Einführung der Gemeinschaftsschule wird in Frage gestellt
Das Saarland hat Probleme mit der Lehrerversorgung. Die Situation hat sich offenbar so verschärft, dass es zweifelhaft ist, ob die Qualitätskriterien zur Einführung der Gemeinschaftsschule erfüllt werden können.
Die Zeichen stehen schlecht. Nachwuchskräfte, die nicht hier durch Haus oder Familie gebunden sind, wandern in die anderen Bundesländer ab. Dort bekommen sie eine höhere Eingangsvergütung, eine unbefristete Beamtenstelle, bessere Arbeitsbedingungen (kleinere Klassen und Kurse, besser ausgestattete Schulen) und jede Menge weitere Vergünstigungen, die das Saarland nicht bieten kann. Wer ein gutes Lehrerexamen in einer gefragten Fächerkombination gemacht hat, kann sich unter den wohlhabenden Bundesländern die beste Stelle aussuchen – wie im Katalog. Es gehört zu den größten Verwerfungen des deutschen Bildungsföderalismus, dass reiche Bundesländer ihren Bürgern bessere Schulen und besser ausgebildete Lehrkräfte bieten können als arme Schlucker wie das Saarland, das den Betrieb inzwischen nur noch durch den verstärkten Einsatz von Aushilfskräften aufrechterhalten kann.

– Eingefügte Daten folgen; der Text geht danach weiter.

Lemma skip_id c s : json_ws c = false → skip (c :: s) = c :: s.
Proof. intros H. unfold skip. simpl. by rewrite H. Qed.

Lemma parse_value_ws n w s : forallb json_ws w = true → parse_value n (w ++ s) = parse_value n s.
Proof. intros H. destruct n; cbn [parse_value]; [done|]. by rewrite skip_ws. Qed.

Lemma span_run p a b :
  forallb p a = true → match b with [] => True | c :: _ => p c = false end → span p (a ++ b) = (a, b).
Proof.
  intros Ha Hb. induction a as [|c a IH]; cbn [app span].
  - destruct b as [|c b]; [done|]. cbn [span]. by rewrite Hb.
  - cbn [forallb] in Ha. bool_hyps. by rewrite H, IH.
Qed.

Lemma reads_string s : wf_str s → reads (quote s) (JStr s).
Proof.
  intros H. unfold quote. split; [by exists 34%N, (quote_body s ++ [34%N])|].
  split; [simpl; lia|]. intros [|n] r Hn Hr; [simpl in Hn; lia|].
  cbn [parse_value app]. rewrite skip_id by done. cbn. rewrite <- app_assoc. cbn [app].
  by rewrite parse_str_quote.
Qed.

Lemma num_char_facts c : num_char c = true →
  json_ws c = false ∧ c ≠ 93%N ∧ c ≠ 125%N ∧ c ≠ 123%N ∧ c ≠ 91%N ∧ c ≠ 34%N ∧
  c ≠ 116%N ∧ c ≠ 102%N ∧ c ≠ 110%N.
Proof.
  unfold num_char, json_ws, is_digit. intros H.
  repeat match goal with
  | H : _ || _ = true |- _ => apply orb_true_iff in H as [H|H]
  end; bool_hyps; subst; try done.
  repeat match goal with |- context [(?a =? ?b)%N] => destruct (N.eqb_spec a b); [lia|] end.
  simpl. lia.
Qed.

Lemma reads_number x : num_ok x = true → reads (String_of_num x) (JNum x).
Proof.
  unfold num_ok. intros H. bool_hyps. rename H2 into Hch, H0 into Hp, H1 into Hne.
  destruct (String_of_num x) as [|c t] eqn:E; [done|]. rewrite <- E in Hp.
  assert (Hc : num_char c = true) by (simpl in Hch; by bool_hyps).
  destruct (num_char_facts c Hc) as (H0 & H1 & H2 & H3 & H4 & H5 & H6 & H7 & H8).
  split; [by exists c, t|]. split; [simpl; lia|].
  intros [|n] r Hn Hr; [simpl in Hn; lia|]. cbn [parse_value].
  change ((c :: t) ++ r) with (c :: (t ++ r)). rewrite skip_id by done.
  destruct (N.eqb_spec c 123); [done|]. destruct (N.eqb_spec c 91); [done|].
  destruct (N.eqb_spec c 34); [done|].
  change (js "true") with [116; 114; 117; 101]%N. change (js "false") with [102; 97; 108; 115; 101]%N.
  change (js "null") with [110; 117; 108; 108]%N. cbn [strip_prefix].
  destruct (N.eqb_spec 116 c); [congruence|]. destruct (N.eqb_spec 102 c); [congruence|].
  destruct (N.eqb_spec 110 c); [congruence|].
  change (c :: (t ++ r)) with ((c :: t) ++ r). rewrite span_run by done.
  rewrite E in Hp. by rewrite Hp.
Qed.

Lemma reads_literal v t :
  (v = JNull ∧ t = js "null") ∨ (v = JBool true ∧ t = js "true") ∨ (v = JBool false ∧ t = js "false") →
  reads t v.
Proof.
  intros [[-> ->]|[[-> ->]|[-> ->]]]; (split; [by do 2 eexists|]); (split; [simpl; lia|]);
    intros [|n] r Hn Hr; simpl in *; (lia || done).
Qed.

Lemma reads_value t v n w r :
  reads t v → need v ≤ n → forallb json_ws w = true → delim r →
  parse_value n (w ++ t ++ r) = Some (v, r).
Proof. intros (_ & _ & H) Hn Hw Hr. rewrite parse_value_ws by done. by apply H. Qed.

Lemma ws_not_num c : json_ws c = true → num_char c = false.
Proof. intros H. destruct (num_char c) eqn:E; [|done]. apply num_char_facts in E as [E _]. congruence. Qed.

Lemma delim_ws w c r : forallb json_ws w = true → num_char c = false → delim (w ++ c :: r).
Proof. destruct w; simpl; [done|]. intros H _. bool_hyps. by apply ws_not_num. Qed.

Definition need_list (l : list jval) : nat := fold_right (λ x n, S (Nat.max (need x) n)) 0 l.

Lemma parse_elems_ok ts l acc n w0 w w' r :
  Forall2 reads ts l → l ≠ [] → need_list l ≤ n →
  forallb json_ws w0 = true → forallb json_ws w = true → forallb json_ws w' = true →
  parse_elems n acc (w0 ++ join (44%N :: w) ts ++ w' ++ 93%N :: r) = Some (JArr (rev acc ++ l), r).
Proof.
  intros HF. revert acc n w0. induction HF as [|t v ts l Hr HF IH]; intros acc n w0 Hne Hn H0 Hw Hw'; [done|].
  destruct n as [|n]; [simpl in Hn; lia|]. cbn [parse_elems].
  destruct HF as [|t2 v2 ts l Hr2 HF].
  - cbn [join]. rewrite (reads_value t v); [|done|simpl in Hn; lia|done|by apply delim_ws].
    by rewrite skip_ws, skip_id by done.
  - rewrite join_cons, <- !app_assoc. cbn [app].
    rewrite (reads_value t v); [|done|simpl in *; lia|done|done].
    rewrite skip_id by done.
    rewrite (IH (v :: acc) n w); [|done|simpl in *; lia|done|done|done].
    cbn [rev]. by rewrite <- app_assoc.
Qed.
(* ===== verification/RequestRuleRoundTrip.v ===== *)
(** * Request rules survive being stored

    The theorems about the model of [RequestRuleExpr]: what the form stores
    is read back as the same rules, the text is stable, a billing expression
    and its rules come apart again, and which rules do not survive. *)

From S2P Require Import Prelude JsString JsRegex JsNumber Json RequestRuleExpr.

(** ** Normalised conditions *)

Definition valid (n : ncond) : bool :=
  match n with
  | NTime f tz md _ _ _ =>
      in_list f TIME_FUNCS && negb (is_empty tz) && in_list md (getRequestRuleMatchOptions SOURCE_TIME)
  | NReq src _ md _ => in_list src [SOURCE_PARAM; SOURCE_HEADER] && in_list md (getRequestRuleMatchOptions src)
  end.

Lemma in_list_elem x l : in_list x l = true ↔ x ∈ l.
Proof.
  unfold in_list. rewrite existsb_exists. split.
  - intros (y & Hy & ->%streq_true). by apply list_elem_of_In.
  - intros H. exists x. split; [by apply list_elem_of_In|apply streq_refl].
Qed.

Lemma pick_in opts s d : in_list d opts = true → in_list (pick opts s d) opts = true.
Proof. unfold pick. by repeat case_match. Qed.

Lemma source_of_cases c : source_of c = SOURCE_TIME ∨ source_of c = SOURCE_HEADER ∨ source_of c = SOURCE_PARAM.
Proof. unfold source_of. repeat case_match; auto. Qed.
(** The number of matches of a literal, as [match] with the [g] flag. *)
Definition count_tag (tag s : jsstr) : nat := length (re_all (RLit tag) s).

Definition stream_content (m : message) (chunk : jsstr) : message :=
  let newContent := content_string (body m) ++ chunk in
  let tagsClosed :=
    isReasoningExpanded m && includes CLOSE newContent
    && Nat.ltb 0 (count_tag OPEN newContent) && Nat.ltb 0 (count_tag CLOSE newContent)
    && Nat.leb (count_tag OPEN newContent) (count_tag CLOSE newContent) in
  let thinkingComplete :=
    negb (is_empty (reasoning_text m)) && negb (isThinkingComplete m) || (tagsClosed || isThinkingComplete m) in
  with_status (applyAutoCollapseLogic (with_body m (CText newContent)) thinkingComplete) INCOMPLETE.

Definition stream_reasoning (m : message) (chunk : jsstr) : message :=
  let m' := with_status (with_reasoning m (Some (reasoning_text m ++ chunk))) INCOMPLETE in
  with_flags m' false (hasAutoCollapsed m') (isReasoningExpanded m').

Definition streamMessageUpdate (chunk : jsstr) (ty : chunk_type) (ms : list message) : list message :=
  update_last (λ m,
    if negb (bool_decide (role_of m = Assistant)) then None
    else if has_status ERROR m then None
    else if has_status LOADING m || has_status INCOMPLETE m
         then Some match ty with Reasoning => stream_reasoning m chunk | Content => stream_content m chunk end
         else None) ms.

(** [None] is the exception on an empty conversation.  The second component
    is the list handed to [saveMessages], if any. *)
Definition completeMessage (s : mstatus) (ms : list message) : option (list message * option (list message)) :=
  match last ms with
  | None => None
  | Some m =>
    if has_status COMPLETE m || has_status ERROR m then Some (ms, None)
    else let updated := removelast ms ++ [with_status (applyAutoCollapseLogic m true) s] in
         Some (updated, if bool_decide (s = COMPLETE) || bool_decide (s = ERROR) then Some updated else None)
  end.
(* ===== verification/ApiClient.v ===== *)
(** * The HTTP client ([web/src/helpers/api.js])

    The console wraps its HTTP client so that identical [GET] requests in
    flight share one promise.  A client is a record of what it has started and
    what is still pending; calls and settlements are the events of a step
    relation.  The helpers that shape model and group lists are here too. *)

From S2P Require Import Prelude JsString JsNumber Json.

(** ** The patched client *)

Record config := Config { params : jval; disableDuplicate : bool; skipErrorHandler : bool }.

(** [inFlight] is the [Map]; [origin] records for every promise the key under
    which it was stored, if it was. *)
Record client := Client {
  inFlight : list (jsstr * nat); pending : list nat; origin : list (option jsstr); reportsErrors : bool }.

Definition genKey (url : jsstr) (c : config) : jsstr :=
  url ++ js "?" ++ (if truthy (params c) then default (js "undefined") (stringify (params c)) else js "{}").

(** [originalGet]: promises are numbered in the order they are started. *)
Definition start (key : option jsstr) (cl : client) : nat * client :=
  let p := length (origin cl) in
  (p, Client (inFlight cl) (p :: pending cl) (origin cl ++ [key]) (reportsErrors cl)).

Definition get (url : jsstr) (c : config) (cl : client) : nat * client :=
  if disableDuplicate c then start None cl
  else
    let key := genKey url c in
    match assoc_get (inFlight cl) key with
    | Some p => (p, cl)
    | None => let '(p, cl') := start (Some key) cl in
              (p, Client (assoc_set (inFlight cl') key p) (pending cl') (origin cl') (reportsErrors cl'))
    end.

(** A promise settles: the [finally] callback deletes its key. *)
Definition settle (p : nat) (cl : client) : client :=
  let rest := List.filter (λ q, negb (Nat.eqb q p)) (pending cl) in
  match origin cl !! p with
  | Some (Some key) => Client (assoc_delete (inFlight cl) key) rest (origin cl) (reportsErrors cl)
  | _ => Client (inFlight cl) rest (origin cl) (reportsErrors cl)
  end.

(** The client of a fresh page reports errors through a response interceptor;
    [updateAPI] replaces it by a new client that gets the patch but not the
    interceptor. *)
Definition initial_client : client := Client [] [] [] true.
Definition updateAPI (_ : client) : client := Client [] [] [] false.

(** The rejection handler of the interceptor: is the error shown? *)
Definition shows_error (cl : client) (c : config) : bool := reportsErrors cl && negb (skipErrorHandler c).

Inductive step : client → client → Prop :=
  | step_get url c cl : step cl (get url c cl).2
  | step_settle p cl : p ∈ pending cl → step cl (settle p cl).

Inductive reachable : client → Prop :=
  | reach_initial : reachable initial_client
  | reach_update cl : reachable cl → reachable (updateAPI cl)
  | reach_step cl cl' : reachable cl → step cl cl' → reachable cl'.

(** ** The map holds exactly the pending shared requests *)

Record client_ok (cl : client) : Prop := {
  ok_map : ∀ key p, assoc_get (inFlight cl) key = Some p ↔ p ∈ pending cl ∧ origin cl !! p = Some (Some key);
  ok_pending : NoDup (pending cl);
  ok_old : ∀ p, p ∈ pending cl → p < length (origin cl) }.

Lemma start_ok_pending key cl : client_ok cl →
  NoDup (pending (start key cl).2) ∧ ∀ p, p ∈ pending (start key cl).2 → p < length (origin (start key cl).2).
Proof.
  intros [_ Hnd Hold]. cbn. split.
  - constructor; [|done]. intros H%Hold. lia.
  - intros p [->|Hp%Hold]%elem_of_cons; rewrite length_app; cbn; lia.
Qed.

Lemma origin_app (o : list (option jsstr)) k p v : (o ++ [k]) !! p = Some v ↔ o !! p = Some v ∨ p = length o ∧ k = v.
Proof.
  destruct (decide (p < length o)).
  - rewrite lookup_app_l by done. split; [by left|]. intros [|[-> _]]; [done|lia].
  - rewrite lookup_app_r by lia. rewrite (lookup_ge_None_2 o) by lia. split.
    + intros H. right. destruct (p - length o) eqn:E; cbn in H; [|done]. injection H as <-. split; [lia|done].
    + intros [|[-> ->]]; [done|]. by rewrite Nat.sub_diag.
Qed.

Lemma get_ok url c cl : client_ok cl → client_ok (get url c cl).2.
Proof.
  intros Hok. pose proof Hok as [Hmap Hnd Hold]. unfold get. destruct (disableDuplicate c).
  - destruct (start_ok_pending None cl Hok) as [H1 H2]. constructor; [|done|done]. intros key p. cbn.
    rewrite Hmap, elem_of_cons, origin_app. split; [intros []; auto|].
    intros [[->|Hp] [Ho|[He Hn]]]; try done. apply lookup_lt_Some in Ho. lia.
  - destruct (assoc_get (inFlight cl) (genKey url c)) as [p|] eqn:E; [done|].
    destruct (start_ok_pending (Some (genKey url c)) cl Hok) as [H1 H2]. constructor; [|done|done]. intros key p. cbn.
    rewrite assoc_get_set, elem_of_cons, origin_app. case_decide as Hk.
    + subst key. split; [intros [= <-]; auto|]. intros [[->|Hp] [Ho|[He _]]]; subst; try done.
      * assert (assoc_get (inFlight cl) (genKey url c) = Some p) by (by apply Hmap). congruence.
    + rewrite Hmap. split; [intros []; auto|]. intros [[->|Hp] [Ho|[He Hn]]]; try done; try congruence.
      apply lookup_lt_Some in Ho. lia.
Qed.

Lemma settle_client_ok p cl : client_ok cl → p ∈ pending cl → client_ok (settle p cl).
Proof.
  intros [Hmap Hnd Hold] Hp.
  assert (Hin : ∀ q, q ∈ List.filter (λ q, negb (Nat.eqb q p)) (pending cl) ↔ q ∈ pending cl ∧ q ≠ p).
  { intros q. rewrite !list_elem_of_In, filter_In, negb_true_iff, Nat.eqb_neq. done. }
  assert (Hnd' : NoDup (List.filter (λ q, negb (Nat.eqb q p)) (pending cl))).
  { clear -Hnd. induction Hnd as [|q l Hq _ IH]; cbn; [constructor|]. case_match; [|done]. constructor; [|done].
    contradict Hq. apply list_elem_of_In in Hq. apply filter_In in Hq as [Hq _]. by apply list_elem_of_In. }
  unfold settle. destruct (origin cl !! p) as [[key|]|] eqn:Eo; constructor; cbn; try done.
  - intros k q. rewrite assoc_get_delete, Hin. case_decide as Hk.
    + subst k. split; [done|]. intros [[Hq Hne] Ho]. exfalso. apply Hne.
      assert (assoc_get (inFlight cl) key = Some q) by (by apply Hmap).
      assert (assoc_get (inFlight cl) key = Some p) by (by apply Hmap). congruence.
    + rewrite Hmap. split; [intros [Hq Ho]|naive_solver]. split; [|done]. split; [done|]. intros ->. congruence.
  - intros q [Hq _]%Hin. auto.
  - intros k q. rewrite Hin, Hmap. split; [intros [Hq Ho]|naive_solver]. split; [|done]. split; [done|]. intros ->. congruence.
  - intros q [Hq _]%Hin. auto.
  - apply Hold in Hp. apply lookup_ge_None in Eo. lia.
  - intros q [Hq _]%Hin. auto.
Qed.

Lemma reachable_ok cl : reachable cl → client_ok cl.
Proof.
  induction 1 as [|cl _ _|cl cl' _ IH Hs].
  1,2: constructor; cbn; [|constructor|by intros p ?%elem_of_nil]; intros k p; split; [done|]; by intros [?%elem_of_nil _].
  destruct Hs; [by apply get_ok|by apply settle_client_ok].
Qed.

(** C37. Identical requests in flight are shared, and only those.  The requests
    of a client that was replaced by another are not those of the new one.  In every
    reachable client a plain [get] returns a promise that is pending; it
    starts a request exactly when no shared request with the same key is
    pending, and otherwise returns that one.  So a settled answer is never
    served again and two shared requests with one key are never in flight
    together. *)
Theorem get_shares cl url c :
  reachable cl → disableDuplicate c = false →
  let p := (get url c cl).1 in let cl' := (get url c cl).2 in
  p ∈ pending cl' ∧ origin cl' !! p = Some (Some (genKey url c)) ∧
  (∀ q, q ∈ pending cl' → origin cl' !! q = Some (Some (genKey url c)) → q = p) ∧
  (if (length (origin cl') =? length (origin cl))
   then ∃ q, q ∈ pending cl ∧ origin cl !! q = Some (Some (genKey url c))
   else length (origin cl') = S (length (origin cl)) ∧
        ¬ ∃ q, q ∈ pending cl ∧ origin cl !! q = Some (Some (genKey url c))).
Proof.
  intros Hr Hd. pose proof (reachable_ok cl Hr) as Hok. pose proof (get_ok url c cl Hok) as Hok'. cbn zeta.
  assert (Hp : assoc_get (inFlight (get url c cl).2) (genKey url c) = Some (get url c cl).1).
  { unfold get. rewrite Hd. destruct (assoc_get (inFlight cl) (genKey url c)) eqn:E; [done|]. cbn.
    rewrite assoc_get_set. by rewrite decide_True. }
  pose proof (proj1 (ok_map _ Hok' _ _) Hp) as [Hin Ho]. split; [done|]. split; [done|]. split.
  - intros q Hq Hoq. assert (assoc_get (inFlight (get url c cl).2) (genKey url c) = Some q) by (by apply Hok'). congruence.
  - unfold get. rewrite Hd. destruct (assoc_get (inFlight cl) (genKey url c)) as [q|] eqn:E.
    + cbn [snd]. rewrite Nat.eqb_refl. exists q. by apply Hok.
    + cbn [start snd origin]. rewrite length_app. cbn [length].
      destruct (Nat.eqb_spec (length (origin cl) + 1) (length (origin cl))); [lia|]. split; [lia|].
      intros (q & Hq). apply (ok_map _ Hok) in Hq. congruence.
Qed.

Definition plain_config : config := Config JUndef false false.
Definition one_request : client := (get (js "/api/status") plain_config initial_client).2.

Lemma get_shares_witness :
  let p := (get (js "/api/status") plain_config one_request).1 in
  let cl' := (get (js "/api/status") plain_config one_request).2 in
  p ∈ pending cl' ∧ origin cl' !! p = Some (Some (genKey (js "/api/status") plain_config)) ∧
  (∀ q, q ∈ pending cl' → origin cl' !! q = Some (Some (genKey (js "/api/status") plain_config)) → q = p) ∧
  ∃ q, q ∈ pending one_request ∧ origin one_request !! q = Some (Some (genKey (js "/api/status") plain_config)).
Proof.
  apply (get_shares one_request (js "/api/status") plain_config); [|reflexivity].
  eapply reach_step; [apply reach_initial|]. apply step_get.
Defined.

(** ** Model and group lists *)

(** The options (label and value are the model) and the selected one. *)
Definition processModelsData (data : list jsstr) (currentModel : jsstr) : list jsstr * option jsstr :=
  let hasCurrentModel := existsb (λ m, streq m currentModel) data in
  (data, if hasCurrentModel && Nat.ltb 0 (length data) then Some currentModel else head data).

Record group_info := GroupInfo { desc : jsstr; ratio : jval }.
Record group_option := GroupOption { glabel : jsstr; gvalue : jsstr; gratio : jval; fullLabel : option jsstr }.

Definition group_option_of (e : jsstr * group_info) : group_option :=
  let d := desc e.2 in
  GroupOption (if Nat.ltb 20 (length d) then take 20 d ++ js "..." else d) e.1 (ratio e.2) (Some d).

(** The user's own group moves to the front. *)
Definition processGroupsData (data : list (jsstr * group_info)) (userGroup : jsstr) : list group_option :=
  let groupOptions := map group_option_of data in
  match groupOptions with
  | [] => [GroupOption (js "用户分组") [] (JNum (num_of_Z 1)) None]
  | _ => if is_empty userGroup then groupOptions
         else match find_index (λ g, streq (gvalue g) userGroup) groupOptions with
              | Some i => match groupOptions !! i with
                          | Some g => g :: delete i groupOptions
                          | None => groupOptions
                          end
              | None => groupOptions
              end
  end.

(** Moving to the front loses and adds nothing. *)
Lemma processGroupsData_perm data userGroup :
  data ≠ [] → processGroupsData data userGroup ≡ₚ map group_option_of data.
Proof.
  intros Hne. unfold processGroupsData. destruct (map group_option_of data) as [|g gs] eqn:E; [by destruct data|].
  rewrite <- E. case_match; [done|]. destruct (find_index _ _) as [i|]; [|done].
  destruct (map group_option_of data !! i) as [x|] eqn:Ei; [|done]. symmetry. by apply delete_Permutation.
Qed.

Doch die Probleme sind größtenteils hausgemacht. Zumindest, was das Saarland angeht. Es war kein geringerer als unser ehemaliger Ministerpräsident Peter Müller, der sich anlässlich der Föderalismusreform I im Jahre 2006 mit den anderen CDU-Landesfürsten dafür stark machte, dass die Rahmenkompetenz des Bundes für die Besoldung, die Versorgung und das Dienstrecht der Landesbeamten wieder ausschließlich in die Kompetenz der Länder übertragen wurde. War die Besoldung bis dahin bundesweit noch überwiegend einheitlich geregelt, konnten die Länder von nun an nach Gutsherrenart wieder selbst festlegen, was sie ihren Beamten zahlen. Müller wird genau gewusst haben, dass er auf diese Weise das Saarland in eine gefährliche Konkurrenzsituation bringen wird. Er muss somit die negativen Folgen in Kauf genommen haben, um endlich auch den direkten Zugriff auf die Beamtenbezüge zu erhalten. Ein Beispiel ist die für dieses Jahr verordnete Nullrunde. Wurde vor der Föderalismusreform noch das Tarifergebnis im Öffentlichen Dienst regelmäßig auf die Beamten übertragen, können die Landesregierungen nun willkürlich festlegen, ob und in welcher Höhe eine Anpassung der Bezüge erfolgt.
Damit hat Müller seinem „Aufsteigerland“ einen Bärendienst erwiesen und dessen Überlebensfähigkeit einmal mehr in Frage gestellt. Unter diesen Umständen muss auch erneut überdacht werden, ob die Einführung der Gemeinschaftsschule angesichts der miserablen personellen Situation überhaupt noch möglich ist. Die Umstellung auf die neue Schulform bindet eine Menge Personal, das schon jetzt nicht vorhanden ist. Der Start der Gemeinschaftsschule zum Schuljahr 2012/2013 könnte ein gewaltiger Fehlstart werden.